Die, die behaupten, dass vom moralischen Standpunkt aus Patriotismus eine notwendige Haltung ist, müssen meinen, dass sich der Wert eines Menschen mit seiner Nationalität ändert. Wenn ich Pole bin, muss ich einen Deutschen nicht schätzen. Afrikaner dagegen können sterben wie die Fliegen, das berührt mich nicht, denn sie leben weit weg und sind nicht von meinem Volksstamm. Diese Haltung widerspricht jedoch der These, dass Moral und Gerechtigkeit nicht nationalen Unterschieden zum Opfer fallen dürfen, die eine Widerspiegelung zufälliger Stammessysteme von vor Hunderten und Tausenden von Jahren sind. Kann die Tatsache, dass vor einigen tausend Jahren der eine Stamm sich an den Fluss ansiedelte, der andere in den Bergen heute Einfluss darauf haben, wessen Leben mehr Wert hat als das andere - das der am Fluss oder in den Bergen Lebenden oder umgekehrt?
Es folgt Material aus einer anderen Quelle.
Lemma qoj_login_takes username password (w : world scraper_state) :
  wpv (qoj_login username password) (fun c w' => qoj_takes username password c) w.
Proof.
  unfold qoj_login. apply wpv_bind. intros c w1 _. eapply wpv_mono; [apply login_attempts_accepted|].
  intros c' w2 [-> [w3 Hok]]. destruct (qoj_doLogin username password c w3) as [o w4] eqn:E. simpl in Hok. subst o.
  by apply (qoj_doLogin_takes username password c w3 true w4 E).
Qed.
Lemma qoj_getClient_costs : costs 45 qoj_getClient.
Proof.
  unfold qoj_getClient. apply (getClient_costs _ _ _ _ 40); [apply qoj_valid_costs|].
  unfold qoj_login. apply (costs_bind 0 40); [intros w; simpl; lia|]. intros c.
  apply (login_attempts_costs 2 20). apply qoj_doLogin_costs.
Qed.
End qoj_session.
Die Teilung der Welt in Nationalstaaten ist zufällig und eine kurze Episode in der Menschheitsgeschichte. Sie existiert nicht länger als etwa 150 Jahre. Das moderne Modell eines Patriotismus, zu dem sich die polnischen Führer bekennen, entstand Ende des 19. Jahrhunderts, als die Massen auf der Bühne der Politik zu erscheinen begannen und sich bewusst wurden, dass sie Polen sind, und nicht einfach die „Hiesigen“. Einige der damals entstehenden Parteien (auf polnischem Boden war das vor allem die Nationale-Demokratie) beschloss die niedrigsten Instinkte des ungebildeten Volkes auszunutzen - seinen Hass auf alles, was anders und Fremd ist. In diesem Sinne ist der moderne Patriotismus ein Zwillingsbruder des modernen Antisemitismus. (...)   

 

Tomasz  Żuradzki, Patriotyzm jest jak rasizm, aus: Gazeta Wyborcza vom 16.8.2009; Übersetzung: Wulf Schade, Bochum

Tomasz  Żuradzki ist Philosoph und Politikwissenschaftler, Absolvent der Krakauer Universität und der London School of Economics.